Currently, the commission is looking to take down seven mostly dead trees on the levee and clear debris in order to prepare for that work to be done. He said one tree fell during a storm on Dec. 25, root ball and all, causing about 5 more feet of erosion on the river side of the levee. A Notice of Intent prepared by Tighe and Bond for the tree clearing will be going to the Conservation Commission at the end of the month.
Flood Control has also asked the mayor for an appropriation of $120,000 to purchase six private parcels of private land along the levee upstream to approximately Amelia Park, in order to prepare for reconstruction work. Giguere said they have not yet heard back on the appropriation.
“The levee has to get fixed, we all know it. God forbid, we have a serious flood and the levee fails,” Giguere said, adding that he wasn’t confident the levee would sustain a major storm.
“Hopefully time is on our side, we get the money we need, and start rehabilitation of the two culverts.
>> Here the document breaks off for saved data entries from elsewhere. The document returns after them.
(** The statement of the specification fails on the profile breaker after five failures,
    the cool-down and two successful trials: the third trial closes the
    circuit and leaves [trialCount = 3]. *)
Lemma closing_zeroes_trialCount_fails :
  ~ (forall (fn : unit -> settlement unit * unit) (now later : Z)
            (b b' : CircuitBreaker) (v : unit),
       state b = HALF_OPEN ->
       execute now later fn b tt = (Return v, b', tt) ->
       state b' = CLOSED ->
       failureCount b' = 0%N /\ trialCount b' = 0%N).
Proof.
  intros H.
  specialize (H (fn (ok_call 40002)) 40002 40002 on_probation
                (breaker_after [ok_call 40002] on_probation tt) tt).
  assert (X : trialCount (breaker_after [ok_call 40002] on_probation tt) = 3%N)
    by (vm_compute; reflexivity).
  destruct H as [_ H]; [vm_compute; reflexivity .. | ].
  rewrite X in H. discriminate H.
Qed.

(** ** The bound on the history *)

Lemma pushed_bounded ok b :
  history_bounded b -> len (pushed ok b) <= failureRateWindow b.
Proof.
  unfold history_bounded, pushed, record_outcome; simpl. intros H.
  set (h := requestHistory b) in *.
  destruct (Z.gtb_spec (len (h ++ [ {| success := ok |} ])) (failureRateWindow b)) as [G|G];
    [|lia].
  destruct h as [|x h]; simpl.
  - change (len []) with 0. change (len []) with 0 in H. lia.
  - unfold len in *. rewrite length_app in *. simpl List.length in *. lia.
Qed.

Lemma reachable_history_bounded b0 b :
  history_bounded b0 -> reachable b0 b -> history_bounded b.
Proof.
  intros HB R. induction R as [|b now b1 R IH G|b R IH|b now R IH].
  - assumption.
  - destruct (admission_state now b b1 G) as [(_ & ->) | (S & _)]; [assumption|].
    unfold admission in G. rewrite S in G. destruct (_ >? _); inversion G; subst.
    exact IH.
  - unfold history_bounded. rewrite onSuccess_history.
    destruct (onSuccess_config b) as (_ & _ & _ & _ & -> & _).
    apply pushed_bounded; assumption.
  - unfold history_bounded. rewrite onFailure_history.
    destruct (onFailure_config now b) as (_ & _ & _ & _ & -> & _).
    apply pushed_bounded; assumption.
Qed.
Lemma fill_loop_from {A} (P : Z -> bool) (read : Z -> A) (l : list Z)
    (ids0 ids1 : list Z) (recs0 recs1 : list A) :
  length ids0 = length recs0 ->
  length ids1 = length (filter (fun i => P i = true) l) ->
  length recs1 = length (filter (fun i => P i = true) l) ->
  Z.of_nat (length ids0) + Z.of_nat (length l) <= MAX_UINT256 ->
  for_each
    (fun '(ids, records, index) i =>
       if P i
       then ids1 ← array_set ids index i;
            records1 ← array_set records index (read i);
            index1 ← checked_add index 1;
            Ok (ids1, records1, index1)
       else Ok (ids, records, index))
    l (ids0 ++ ids1, recs0 ++ recs1, Z.of_nat (length ids0))
  = Ok (ids0 ++ filter (fun i => P i = true) l,
        recs0 ++ (read <$> filter (fun i => P i = true) l),
        Z.of_nat (length ids0)
        + Z.of_nat (length (filter (fun i => P i = true) l))).
Proof.
  revert ids0 ids1 recs0 recs1.
  induction l as [|i l IH]; intros ids0 ids1 recs0 recs1 Hlen H1 H2 Hb.
  - cbn in H1, H2. destruct ids1; [|done]. destruct recs1; [|done].
    cbn. rewrite !app_nil_r. do 2 f_equal. lia.
  - cbn [for_each]. cbn [length] in Hb. rewrite filter_cons in H1, H2 |- *.
    destruct (P i) eqn:HP.
    + rewrite decide_True in H1, H2 |- * by done.
      destruct ids1 as [|o1 ids1]; [done|].
      destruct recs1 as [|r1 recs1]; [done|].
      cbn [length] in H1, H2.
      rewrite array_set_middle, bind_Ok.
      rewrite Hlen, array_set_middle, bind_Ok. rewrite <- Hlen.
      rewrite checked_add_Ok by lia. rewrite !bind_Ok.
      replace (Z.of_nat (length ids0) + 1)
        with (Z.of_nat (length (ids0 ++ [i])))
        by (rewrite length_app; cbn; lia).
      rewrite (cons_middle i ids0 ids1), (cons_middle (read i) recs0 recs1).
      rewrite !app_assoc.
      rewrite (IH (ids0 ++ [i]) ids1 (recs0 ++ [read i]) recs1).
      * rewrite <- !app_assoc. cbn [app fmap list_fmap length].
        rewrite length_app. cbn [length]. do 2 f_equal. lia.
      * rewrite !length_app. cbn. lia.
      * lia.
      * lia.
      * rewrite length_app. cbn [length]. lia.
    + rewrite decide_False in H1, H2 |- * by congruence.
      rewrite bind_Ok. apply IH; try assumption. lia.
Qed.

Lemma fill_loop_spec {A} (P : Z -> bool) (read : Z -> A) (n : Z) (zero : A) :
  n <= MAX_UINT256 ->
  let ids := filter (fun i => P i = true) (seqZ 0 n) in
  fill_loop P read n
    (replicate (Z.to_nat (Z.of_nat (length ids))) 0)
    (replicate (Z.to_nat (Z.of_nat (length ids))) zero)
  = Ok (ids, read <$> ids).
Proof.
  intros Hn ids. unfold fill_loop. rewrite Nat2Z.id.
  pose proof (fill_loop_from P read (seqZ 0 n) [] (replicate (length ids) 0)
                [] (replicate (length ids) zero)) as H.
  cbn [app length] in H. change (Z.of_nat 0) with 0 in H. rewrite H.
  - by rewrite bind_Ok.
  - done.
  - by rewrite length_replicate.
  - by rewrite length_replicate.
  - rewrite length_seqZ.
    assert (0 <= MAX_UINT256) by by vm_compute. lia.
Qed.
Hopefully, Mother Nature and time are on our side.”
“We’re trying to correct multiple decades of deferred maintenance,” Giguere said.
The Little River Levee is only one of the projects being overseen by the all-volunteer Flood Control Commission. For the last several years, they have also been working with the National Resources Conservation Service (NRCS) on analysis and recommendations for rehabilitation of the Powder Mill and Armbrook dams.
Giguere said the NRCS recommendations will bring the dams up to safety and performance standards, and have them last for another 50 years. If authorized, the bulk of the work will be paid for by federal funds, however, the city will also have to contribute. “It’s not easy to do, with $5-6 million needed between the two projects,” he said.
At a Flood Control meeting April 21, Giguere reviewed the status of some of the projects. He said in their budget request, they also asked for a part-time employee to help. The commission made the request last year, and the Mayor asked them to put that aside until this year. “There are a lot of odds and ends, things to be dealt with once we get going on Powdermill and Armbrook,” he said.
Commission member Jack Leary agreed “We need someone to handle expenses, and be in contact with the Army Corps of Engineers. There are multiple jobs they can do,” Leary said.
Giguere, who works as a court officer for the Commonwealth, said he appreciated that the engineering department was doing a lot of the work for the commission, which has no address and no telephone, forcing him to use his personal supplies and cell phone for flood control business.
Giguere also read with emotion the resignation letters of two decades-long members of the Flood Control Commission, Henry Warchol and Barry Plumley, whom he referred to as his mentors.
“For decades I have been proud to serve on this important commission. One of the highlights of my life,” wrote Warchol, adding that water issues were a lifelong interest of his. “Together we have accomplished a great deal. It is my hope a new generation will heed the call,” he wrote.
“This is a hard message for me to write, but it’s time for me to resign and let someone younger get involved,” wrote Plumley, adding that Giguere was doing “such a good job as chairman.”
Giguere said Plumley was vice chair of the commission for quite a while. “We went on many a trip – took one to Boston even. Both of these gentlemen have paid their dues on this commission. Without their support, I couldn’t have done anything these last few years,” he said.